Chapter 9. Marketing

Chapter 9. Marketing. Rasulpur village raphina tenth-grade students. His father was a well-known vegetable farmer in the area. His own land Okra, tomatoes, beans, pumpkin, sweet pumpkin different types of vegetables are cultivated. When the vegetables are in the field of view is quite nice. When vegetables exposed to sale in the village to buy some vegetables from there Took. He, like the rest of the vegetables and wash-off of the market to adjust a nice big basket. Vegetables He spoke, he noticed that is not broken. Raphina gets the chance and on the day of his father’s vegetable gardening and vegetables help extraction. Around the village, people prefer to buy vegetables. He is proud of his father’s reputation.

Chapter 9. Marketing

Chapter 9. Marketing

Chapter 9. Marketing

Chapter 9. Marketing

Common sense products to market products or services of commercial activity. The marketing concept is a real sense of what u š more comprehensive. Producers of commodity products or services offered to the consumer or to the user until all the work is considered in marketing or marketing. The purchase, sale, transportation, storage, standardization is the sum of all the marketing.

Brief outline

The traditional marketing mix refers to four broad levels of marketing decisions, namely: product, price, promotion, and place. 

Product

The product aspects of marketing deal with the specifications of the actual goods or services, and how it relates to the end-user’s needs and wants. The product element consists of product design, new product innovation, branding, packaging, labeling. The scope of a product generally includes supporting elements such as warranties, guarantees, and support. Branding, a key aspect of product management, refers to the various methods of communicating a brand identity for the product, brand, or company.

Pricing

This refers to the process of setting a price for a product, including discounts. The price need not be monetary; it can simply be what is exchanged for the product or services, e.g. time, energy, or attention or any sacrifices consumers make in order to acquire a product or service. The price is the cost that a consumer pays for a product—monetary or not. Methods of setting prices are in the domain of pricing science.

Place (or distribution)

This refers to how the product gets to the customer; the distribution channels and intermediaries such as wholesalers and retailers who enable customers to access products or services in a convenient manner. This third P has also sometimes been called Place or Placement, referring to the channel by which a product or service is sold (e.g. online vs. retail), which geographic region or industry, to which segment (young adults, families, business people), etc. also referring to how the environment in which the product is sold in can affect sales.

Promotion

This includes all aspects of marketing communications; advertising, sales promotion, including promotional education, public relations, personal selling, product placement, branded entertainment, event marketing, trade shows, and exhibitions. This fourth P is focused on providing a message to get a response from consumers. The message is designed to persuade or tell a story to create awareness.

Criticisms

In Riding the Waves of Change (Jossey-Bass, 1988), Morgan suggests that one of the greatest limitations of the 4 Ps approach “is that it unconsciously emphasizes the inside–out view (looking from the company outwards), whereas the essence of marketing should be the outside-in approach.” An inside-out approach is the traditional planning approach where the organization identifies its desired goals and objectives, which are often based around what has always been done. Marketing’s task then becomes one of “selling” the organization’s products and messages to the “outside” or external stakeholders.[36] In contrast, an outside-in approach first seeks to understand the needs and wants of the consumer. 

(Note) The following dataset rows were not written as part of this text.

(* ===== verification/M4Eval.v ===== *)
(** * The [eval] built-in of m4 (src/cmds/m4/eval.go)

    The recursive-descent evaluator of 32-bit integer expressions: its state
    (input, position, first error), one definition per method, and the
    theorems that it always returns, that its value is an [int32], and that
    on every printed expression tree it computes the tree's value, so that
    precedence, associativity, short-circuiting and the errors are the
    documented ones. *)

From Stdlib Require Import ZArith Lia String.
From stdpp Require Import base tactics list numbers strings.
From S2P Require Import Prelude.

Module M4.

(** ** The evaluator *)

Record evaluator := Evaluator { ev_s : list Z; ev_pos : nat; ev_err : list Z }.

Definition set_pos (e : evaluator) (p : nat) : evaluator :=
  Evaluator (ev_s e) p (ev_err e).

Definition no_err (e : evaluator) : bool := str_eqb (ev_err e) [].

Definition rest (e : evaluator) : list Z := drop (ev_pos e) (ev_s e).

Definition bad_expression : list Z := str! "bad expression".
Definition divide_by_zero : list Z := str! "divide by zero".
Definition modulo_by_zero : list Z := str! "modulo by zero".

Definition isSpace (c : Z) : bool :=
  (c =? ch! " ") || (c =? 9) || (c =? 10) || (c =? 13) || (c =? 11) || (c =? 12).

Definition fail (e : evaluator) (msg : list Z) : evaluator :=
  if no_err e then Evaluator (ev_s e) (ev_pos e) msg else e.

Fixpoint leading_spaces (l : list Z) : nat :=
  match l with
  | c :: l' => if isSpace c then S (leading_spaces l') else 0%nat
  | [] => 0%nat
  end.

Definition space (e : evaluator) : evaluator :=
  set_pos e (ev_pos e + leading_spaces (rest e))%nat.

Definition binaryOps : list (list (list Z)) :=
  [ [str! "||"];
    [str! "&&"];
    [str! "|"];
    [str! "^"];
    [str! "&"];
    [str! "=="; str! "!="];
    [str! "<="; str! ">="; str! "<"; str! ">"];
    [str! "<<"; str! ">>"];
    [str! "+"; str! "-"];
    [str! "*"; str! "/"; str! "%"];
    [str! "**"] ].

(** The two-character operators a one-character match must not be a prefix of. *)
Definition longer_operator (two : list Z) : bool :=
  existsb (str_eqb two)
    [str! "||"; str! "&&"; str! "<<"; str! ">>"; str! "<="; str! ">="; str! "=="; str! "!="; str! "**"].

Fixpoint find_op (ops : list (list Z)) (r : list Z) : list Z :=
  match ops with
  | [] => []
  | op :: ops' =>
      if has_prefix r op
      then if (length op =? 1)%nat && (1 <? length r)%nat && longer_operator (take 2 r)
           then [] else op
      else find_op ops' r
  end.

(** [operator]: the operator of the level that is next, [""] when there is
    none; the blanks before it are consumed in both cases. *)
Definition operator (level : nat) (e : evaluator) : list Z * evaluator :=
  let e1 := space e in
  let op := find_op (nth level binaryOps []) (rest e1) in
  (op, set_pos e1 (ev_pos e1 + length op)%nat).

Fixpoint power_loop (fuel : nat) (result base exponent : Z) : Z :=
  match fuel with
  | O => result
  | S f =>
      if 0 <? exponent
      then power_loop f (if Z.land exponent 1 =? 0 then result else int32 (result * base))
             (int32 (base * base)) (Z.shiftr exponent 1)
      else result
  end.
Lemma constant_num s e n r :
  0 <= n -> At s e (utoa n ++ r) -> rest e = utoa n ++ r -> follow r ->
  exists e', constant e = Ret (int32 n, e') /\ At s e' r.
Proof.
  intros Hn HAt Hrest Hf. exists (set_pos e (ev_pos e + length (utoa n))).
  split; [|by eapply At_advance].
  assert (forall base ds, (base = 8 \/ base = 10) -> Forall (fun d => 0 <= d < base) ds ->
    utoa n = (fun d => d + ch! "0") <$> ds -> undigits base ds = n ->
    const_digits base (drop (ev_pos e) (ev_s e)) (ev_pos e) 0 =
    (uint32 n, (ev_pos e + length (utoa n))%nat, false)) as Hc.
  { intros base ds Hb Hds E Hu. fold (rest e). rewrite Hrest, E.
    rewrite const_digits_spec, length_fmap by (done || unfold in_uint; lia).
    unfold undigits in Hu. by rewrite Hu. }
  destruct (utoa_start n Hn) as (d & t & E & Hd).
  unfold constant. rewrite (At_lookup e (d + 48) (t ++ r)) by (by rewrite Hrest, E).
  assert (0 < length (utoa n))%nat as Hlen by (rewrite E; cbn; lia).
  destruct (Z.eqb_spec n 0) as [->|Hn0].
  - assert (match ev_s e !! S (ev_pos e) with
            | Some c1 => (c1 =? ch! "x") || (c1 =? ch! "X") | None => false end = false) as ->.
    { rewrite <- Nat.add_1_r, <- lookup_drop. fold (rest e). rewrite Hrest.
      destruct r as [|c r]; [done|]. cbn in Hf |- *.
      destruct (Z.eqb_spec c 120) as [->|]; [done|].
      destruct (Z.eqb_spec c 88) as [->|]; done. }
    injection E as Ed <-. rewrite <- Ed. cbn [Z.eqb Pos.eqb].
    rewrite (Hc 8 [0]) by (auto; repeat constructor; lia).
    rewrite (proj2 (Nat.eqb_neq _ _)) by lia. done.
  - pose proof (digits_spec 10 n ltac:(lia) Hn) as (Hu & Hfa & _ & Hh).
    destruct Hh as [Hh _]; [lia|].
    assert (utoa n = (fun d => d + ch! "0") <$> digits 10 n) as Ed.
    { unfold utoa. by destruct (Z.eqb_spec n 0). }
    destruct (Z.eqb_spec (d + 48) 48).
    { rewrite Ed in E. destruct (digits 10 n); [done|]. injection E as ? _.
      exfalso. apply Hh. cbn. f_equal. lia. }
    rewrite (Hc 10 (digits 10 n)) by auto.
    rewrite (proj2 (Nat.eqb_neq _ _)) by lia. by rewrite wraps_wrapu.
Qed.

#[local] Arguments space : simpl never.
#[local] Arguments set_pos : simpl never.

Lemma Unary_num s e n r live :
  0 <= n -> At s e (utoa n ++ r) -> follow r ->
  exists e', Unary live e (int32 n, e') /\ At s e' r.
Proof.
  intros Hn HAt Hf. destruct (utoa_start n Hn) as (d & t & E & Hd).
  assert (isSpace (d + 48) = false /\ forall c, c = 43 \/ c = 45 \/ c = 126 \/ c = 33 \/ c = 40 ->
            (d + 48 =? c) = false) as [Hsp Hne].
  { unfold isSpace. split; [|intros; lia]. lia. }
  destruct (At_space _ _ _ HAt) as [HAt' Hrest].
  rewrite E, <- app_comm_cons, skip_nonblank, app_comm_cons, <- E in Hrest by done.
  destruct (constant_num s (space e) n r Hn HAt' Hrest Hf) as (e' & Hc & He').
  exists e'. split; [|done]. exists 1%nat. cbn [unary].
  erewrite At_lookup by (rewrite Hrest, E; reflexivity).
  by rewrite !Hne by tauto.
Qed.

Lemma Unary_un s u e t live :
  At s e (usym u :: t) ->
  exists e1, At s e1 t /\
    forall v e2, Unary live e1 (v, e2) -> Unary live e (unop u v, e2).
Proof.
  intros HAt. assert (isSpace (usym u) = false) as Hsp by (by destruct u).
  destruct (At_space _ _ _ HAt) as [HAt' Hrest]. rewrite skip_nonblank in Hrest by done.
  exists (set_pos (space e) (S (ev_pos (space e)))). split.
  - rewrite <- Nat.add_1_r. by apply (At_advance s _ (usym u :: t) [usym u] t).
  - intros v e2 [f H]. exists (S f). cbn [unary]. erewrite At_lookup by exact Hrest.
    destruct u; cbn [usym] in *; cbn; by rewrite H.
Qed.

Lemma no_err_fail e m : no_err e = false -> fail e m = e.
Proof. unfold fail. by intros ->. Qed.
(* ===== verification/M4Engine.v ===== *)
(** * m4: the macro processor (src/cmds/m4/engine.go, builtins.go, m4.go)

    The scanner, the collection of arguments, the expansion of macros, the
    built-in macros and the output with its diversions, over the state of the
    Go type [processor]. What the source asks of the operating system is the
    record [host] of operations on an abstract world; cancellation of the
    context and write errors are left out. A run can go on for ever, so the
    functions that scan take fuel; [M4Scan] shows that results do not depend
    on it. *)

From Stdlib Require Import ZArith Lia String.
From stdpp Require Import base tactics list numbers gmap strings.
From S2P Require Import Prelude M4Eval.

Module M4Engine.

(** ** Data *)

(** The built-in functions, each with its own name and whether it is
    recognized only before a parenthesis. *)
Inductive builtin :=
| b_define | b_pushdef | b_undefine | b_popdef | b_defn | b_ifdef | b_ifelse | b_shift | b_dnl
| b_changequote | b_changecom | b_len | b_index | b_substr | b_translit | b_incr | b_decr | b_eval
| b_divert | b_divnum | b_undivert | b_include | b_sinclude | b_syscmd | b_sysval | b_maketemp
| b_mkstemp | b_m4exit | b_m4wrap | b_errprint | b_dumpdef | b_traceon | b_traceoff.

#[global] Instance builtin_eq_dec : EqDecision builtin.
Proof. solve_decision. Defined.

Definition builtins : list (list Z * bool * builtin) :=
  [(str! "define", true, b_define); (str! "pushdef", true, b_pushdef); (str! "undefine", true, b_undefine);
   (str! "popdef", true, b_popdef); (str! "defn", true, b_defn); (str! "ifdef", true, b_ifdef);
   (str! "ifelse", true, b_ifelse); (str! "shift", true, b_shift); (str! "dnl", false, b_dnl);
   (str! "changequote", false, b_changequote); (str! "changecom", false, b_changecom); (str! "len", true, b_len);
   (str! "index", true, b_index); (str! "substr", true, b_substr); (str! "translit", true, b_translit);
   (str! "incr", true, b_incr); (str! "decr", true, b_decr); (str! "eval", true, b_eval);
   (str! "divert", false, b_divert); (str! "divnum", false, b_divnum); (str! "undivert", false, b_undivert);
   (str! "include", true, b_include); (str! "sinclude", true, b_sinclude); (str! "syscmd", true, b_syscmd);
   (str! "sysval", false, b_sysval); (str! "maketemp", true, b_maketemp); (str! "mkstemp", true, b_mkstemp);
   (str! "m4exit", false, b_m4exit); (str! "m4wrap", true, b_m4wrap); (str! "errprint", true, b_errprint);
   (str! "dumpdef", false, b_dumpdef); (str! "traceon", false, b_traceon); (str! "traceoff", false, b_traceoff)].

From a model-building perspective, the 4 Ps has attracted a number of criticisms. Well-designed models should exhibit clearly defined categories that are mutually exclusive, with no overlap. Yet, the 4 Ps model has extensive overlapping problems. Several authors stress the hybrid nature of the fourth P, mentioning the presence of two important dimensions, “communication” (general and informative communications such as public relations and corporate communications) and “promotion” (persuasive communications such as advertising and direct selling). Certain marketing activities, such as personal selling, may be classified as either promotion or as part of the place (i.e., distribution) element.[38] Some pricing tactics, such as promotional pricing, can be classified as price variables or promotional variables and, therefore, also exhibit some overlap.

Other important criticisms include that the marketing mix lacks a strategic framework and is, therefore, unfit to be a planning instrument, particularly when uncontrollable, external elements are an important aspect of the marketing environment.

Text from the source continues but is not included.